> [Task] Retype each entry below precisely as it reads.

> [Extracted records]

(** A rectangle whose counters stay below 2^53 and whose indices are
    computed without rounding: [erase] ends as on integers, whatever the
    fuel beyond the length of its sides. *)
Lemma erase_safe (x1 y1 x2 y2 : Z) (this : Cursor) (fuel : nat) :
  (y1 <= y2 -> counts x1 x2) -> counts y1 y2 ->
  (forall x y, x1 <= x <= x2 -> y1 <= y <= y2 -> exact_slot this x y) ->
  (Z.to_nat (x2 - x1 + 1) < fuel)%nat -> (Z.to_nat (y2 - y1 + 1) < fuel)%nat ->
  Double.erase fuel x1 y1 x2 y2 this = Some (erase x1 y1 x2 y2 this).
Proof.
  intros Hcx Hcy Hexact Hfx Hfy. unfold Double.erase, erase.
  apply (for_to_safe (fun this0 => _width this0 = _width this)
           (fun y => Double.for_to fuel x1 x2 (fun x this0 => Some (Double.erase_at x y this0)))
           (fun y => for_to x1 x2 (fun x => erase_at x y))
           y2 (Z.to_nat (y2 - y1 + 1)) y1 fuel this);
    [reflexivity | exact Hfy | exact Hcy | reflexivity |].
  intros y this0 Hy Hw0.
  apply (for_to_safe (fun this1 => _width this1 = _width this)
           (fun x this1 => Some (Double.erase_at x y this1))
           (fun x => erase_at x y)
           x2 (Z.to_nat (x2 - x1 + 1)) x1 fuel this0);
    [reflexivity | exact Hfx | apply Hcx; lia | exact Hw0 |].
  intros x this1 Hx Hw1. split.
  - f_equal. apply erase_at_safe.
    unfold exact_slot. rewrite Hw1. apply Hexact; assumption.
  - rewrite erase_at_width. exact Hw1.
Qed.

Lemma erase_ends (x1 y1 x2 y2 : Z) (this : Cursor) :
  (y1 <= y2 -> counts x1 x2) -> counts y1 y2 ->
  (forall x y, x1 <= x <= x2 -> y1 <= y <= y2 -> exact_slot this x y) ->
  ends (fun fuel => Double.erase fuel x1 y1 x2 y2 this) (erase x1 y1 x2 y2 this).
Proof.
  intros Hcx Hcy Hexact.
  exists (S (Nat.max (Z.to_nat (x2 - x1 + 1)) (Z.to_nat (y2 - y1 + 1)))).
  intros fuel Hfuel. apply erase_safe; [assumption | assumption | assumption | lia | lia].
Qed.

(** C10, amended: for a rectangle whose sides keep the loop counters
    below 2^53 in magnitude and whose indices are computed without rounding,
    when a position of the rectangle has no cell behind it [erase] throws a
    [TypeError] at the first such position in the order of the loops: that
    slot is still without a cell, the cell of every position visited before
    it has its character replaced by a space, and every index that belongs
    to no position visited before is as it was. *)
Theorem erase_throws_on_unwritten_safe (x1 y1 x2 y2 : Z) (this : Cursor) :
  counts x1 x2 -> counts y1 y2 ->
  (forall x y, x1 <= x <= x2 -> y1 <= y <= y2 -> exact_slot this x y) ->
  (exists x y, x1 <= x <= x2 /\ y1 <= y <= y2 /\
     array_get (_terminal this) (y * _width this + x) = None) ->
  exists (msg : string) (this' : Cursor) (xf yf : Z),
    ends (fun fuel => Double.erase fuel x1 y1 x2 y2 this) (Raise (TypeError msg) this') /\
    (x1 <= xf <= x2 /\ y1 <= yf <= y2) /\
    array_get (_terminal this) (yf * _width this + xf) = None /\
    array_get (_terminal this') (yf * _width this + xf) = None /\
    (forall x y, x1 <= x <= x2 -> y1 <= y <= y2 ->
       y < yf \/ (y = yf /\ x < xf) ->
       exists cell : Cell,
         array_get (_terminal this) (y * _width this + x) = Some cell /\
         array_get (_terminal this') (y * _width this + x) = Some (setChar cell " ")) /\
    (forall p : Z,
       (forall x y, x1 <= x <= x2 -> y1 <= y <= y2 ->
          y < yf \/ (y = yf /\ x < xf) -> p <> y * _width this + x) ->
       array_get (_terminal this') p = array_get (_terminal this) p) /\
    length (_terminal this') = length (_terminal this) /\
    _x this' = _x this /\ _y this' = _y this.
Proof.
  intros Hcx Hcy Hexact Hhole.
  destruct (erase_throws_on_unwritten x1 y1 x2 y2 this Hhole)
    as (msg & this' & xf & yf & Hrun & Hrest).
  exists msg, this', xf, yf.
  split; [|exact Hrest].
  rewrite <- Hrun. apply erase_ends; [intros _; exact Hcx | exact Hcy | exact Hexact].
Qed.
(* ===== verification/Conversations.v ===== *)
(** What threading guarantees over the life of an account: conversations are the
    connected groups of messages, and a conversation's id is that of its oldest
    stored member.

    The history is a list of batches, each inserted and then threaded ([store_all] of
    Threads.v). The headers of all the messages it stores, [H], never change; the
    invariant [Inv] relates the thread ids of the tables to the links [H] has. *)

From S2P Require Import Prelude Subject Threads.
#[local] Open Scope Z_scope.

Section conversations.
Context (ToLower : rune -> rune) (IsDigit : rune -> bool) (digest : text -> text).
Context (planner : gset Z -> list Z).
(** SELECT DISTINCT gives each row once, in some order. *)
Hypothesis planner_rows : forall s, planner s ≡ₚ elements s.
Abbreviation TM := (M TDB terr).
Abbreviation normalize := (NormalizeSubject ToLower IsDigit).
Abbreviation assign := (assignOne ToLower IsDigit digest planner).

(** *** Links between messages *)

(** [y] names [x] in its References or In-Reply-To. *)
Definition replies_to (y x : tmessage) : Prop :=
  tm_AccountID y = tm_AccountID x /\ tm_MessageID x <> [] /\
  tm_MessageID x ∈ tc_References (candidate y).
Definition linked (x y : tmessage) : Prop := replies_to x y \/ replies_to y x.

(** Two messages of one account with the same subject key, one of them a reply. *)
Definition same_subject (x y : tmessage) : Prop :=
  tm_AccountID x = tm_AccountID y /\
  (normalize (tm_Subject x)).1 = (normalize (tm_Subject y)).1 /\
  (normalize (tm_Subject x)).1 <> [] /\
  ((normalize (tm_Subject x)).2 = true \/ (normalize (tm_Subject y)).2 = true).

> [Response area]
(** A rectangle whose counters stay below 2^53 and whose indices are
    computed without rounding: [erase] ends as on integers, whatever the
    fuel beyond the length of its sides. *)
Lemma erase_safe (x1 y1 x2 y2 : Z) (this : Cursor) (fuel : nat) :
  (y1 <= y2 -> counts x1 x2) -> counts y1 y2 ->
  (forall x y, x1 <= x <= x2 -> y1 <= y <= y2 -> exact_slot this x y) ->
  (Z.to_nat (x2 - x1 + 1) < fuel)%nat -> (Z.to_nat (y2 - y1 + 1) < fuel)%nat ->
  Double.erase fuel x1 y1 x2 y2 this = Some (erase x1 y1 x2 y2 this).
Proof.
  intros Hcx Hcy Hexact Hfx Hfy. unfold Double.erase, erase.
  apply (for_to_safe (fun this0 => _width this0 = _width this)
           (fun y => Double.for_to fuel x1 x2 (fun x this0 => Some (Double.erase_at x y this0)))
           (fun y => for_to x1 x2 (fun x => erase_at x y))
           y2 (Z.to_nat (y2 - y1 + 1)) y1 fuel this);
    [reflexivity | exact Hfy | exact Hcy | reflexivity |].
  intros y this0 Hy Hw0.
  apply (for_to_safe (fun this1 => _width this1 = _width this)
           (fun x this1 => Some (Double.erase_at x y this1))
           (fun x => erase_at x y)
           x2 (Z.to_nat (x2 - x1 + 1)) x1 fuel this0);
    [reflexivity | exact Hfx | apply Hcx; lia | exact Hw0 |].
  intros x this1 Hx Hw1. split.
  - f_equal. apply erase_at_safe.
    unfold exact_slot. rewrite Hw1. apply Hexact; assumption.
  - rewrite erase_at_width. exact Hw1.
Qed.

Lemma erase_ends (x1 y1 x2 y2 : Z) (this : Cursor) :
  (y1 <= y2 -> counts x1 x2) -> counts y1 y2 ->
  (forall x y, x1 <= x <= x2 -> y1 <= y <= y2 -> exact_slot this x y) ->
  ends (fun fuel => Double.erase fuel x1 y1 x2 y2 this) (erase x1 y1 x2 y2 this).
Proof.
  intros Hcx Hcy Hexact.
  exists (S (Nat.max (Z.to_nat (x2 - x1 + 1)) (Z.to_nat (y2 - y1 + 1)))).
  intros fuel Hfuel. apply erase_safe; [assumption | assumption | assumption | lia | lia].
Qed.

(** C10, amended: for a rectangle whose sides keep the loop counters
    below 2^53 in magnitude and whose indices are computed without rounding,
    when a position of the rectangle has no cell behind it [erase] throws a
    [TypeError] at the first such position in the order of the loops: that
    slot is still without a cell, the cell of every position visited before
    it has its character replaced by a space, and every index that belongs
    to no position visited before is as it was. *)
Theorem erase_throws_on_unwritten_safe (x1 y1 x2 y2 : Z) (this : Cursor) :
  counts x1 x2 -> counts y1 y2 ->
  (forall x y, x1 <= x <= x2 -> y1 <= y <= y2 -> exact_slot this x y) ->
  (exists x y, x1 <= x <= x2 /\ y1 <= y <= y2 /\
     array_get (_terminal this) (y * _width this + x) = None) ->
  exists (msg : string) (this' : Cursor) (xf yf : Z),
    ends (fun fuel => Double.erase fuel x1 y1 x2 y2 this) (Raise (TypeError msg) this') /\
    (x1 <= xf <= x2 /\ y1 <= yf <= y2) /\
    array_get (_terminal this) (yf * _width this + xf) = None /\
    array_get (_terminal this') (yf * _width this + xf) = None /\
    (forall x y, x1 <= x <= x2 -> y1 <= y <= y2 ->
       y < yf \/ (y = yf /\ x < xf) ->
       exists cell : Cell,
         array_get (_terminal this) (y * _width this + x) = Some cell /\
         array_get (_terminal this') (y * _width this + x) = Some (setChar cell " ")) /\
    (forall p : Z,
       (forall x y, x1 <= x <= x2 -> y1 <= y <= y2 ->
          y < yf \/ (y = yf /\ x < xf) -> p <> y * _width this + x) ->
       array_get (_terminal this') p = array_get (_terminal this) p) /\
    length (_terminal this') = length (_terminal this) /\
    _x this' = _x this /\ _y this' = _y this.
Proof.
  intros Hcx Hcy Hexact Hhole.
  destruct (erase_throws_on_unwritten x1 y1 x2 y2 this Hhole)
    as (msg & this' & xf & yf & Hrun & Hrest).
  exists msg, this', xf, yf.
  split; [|exact Hrest].
  rewrite <- Hrun. apply erase_ends; [intros _; exact Hcx | exact Hcy | exact Hexact].
Qed.
(* ===== verification/Conversations.v ===== *)
(** What threading guarantees over the life of an account: conversations are the
    connected groups of messages, and a conversation's id is that of its oldest
    stored member.

    The history is a list of batches, each inserted and then threaded ([store_all] of
    Threads.v). The headers of all the messages it stores, [H], never change; the
    invariant [Inv] relates the thread ids of the tables to the links [H] has. *)

From S2P Require Import Prelude Subject Threads.
#[local] Open Scope Z_scope.

Section conversations.
Context (ToLower : rune -> rune) (IsDigit : rune -> bool) (digest : text -> text).
Context (planner : gset Z -> list Z).
(** SELECT DISTINCT gives each row once, in some order. *)
Hypothesis planner_rows : forall s, planner s ≡ₚ elements s.
Abbreviation TM := (M TDB terr).
Abbreviation normalize := (NormalizeSubject ToLower IsDigit).
Abbreviation assign := (assignOne ToLower IsDigit digest planner).

(** *** Links between messages *)

(** [y] names [x] in its References or In-Reply-To. *)
Definition replies_to (y x : tmessage) : Prop :=
  tm_AccountID y = tm_AccountID x /\ tm_MessageID x <> [] /\
  tm_MessageID x ∈ tc_References (candidate y).
Definition linked (x y : tmessage) : Prop := replies_to x y \/ replies_to y x.

(** Two messages of one account with the same subject key, one of them a reply. *)
Definition same_subject (x y : tmessage) : Prop :=
  tm_AccountID x = tm_AccountID y /\
  (normalize (tm_Subject x)).1 = (normalize (tm_Subject y)).1 /\
  (normalize (tm_Subject x)).1 <> [] /\
  ((normalize (tm_Subject x)).2 = true \/ (normalize (tm_Subject y)).2 = true).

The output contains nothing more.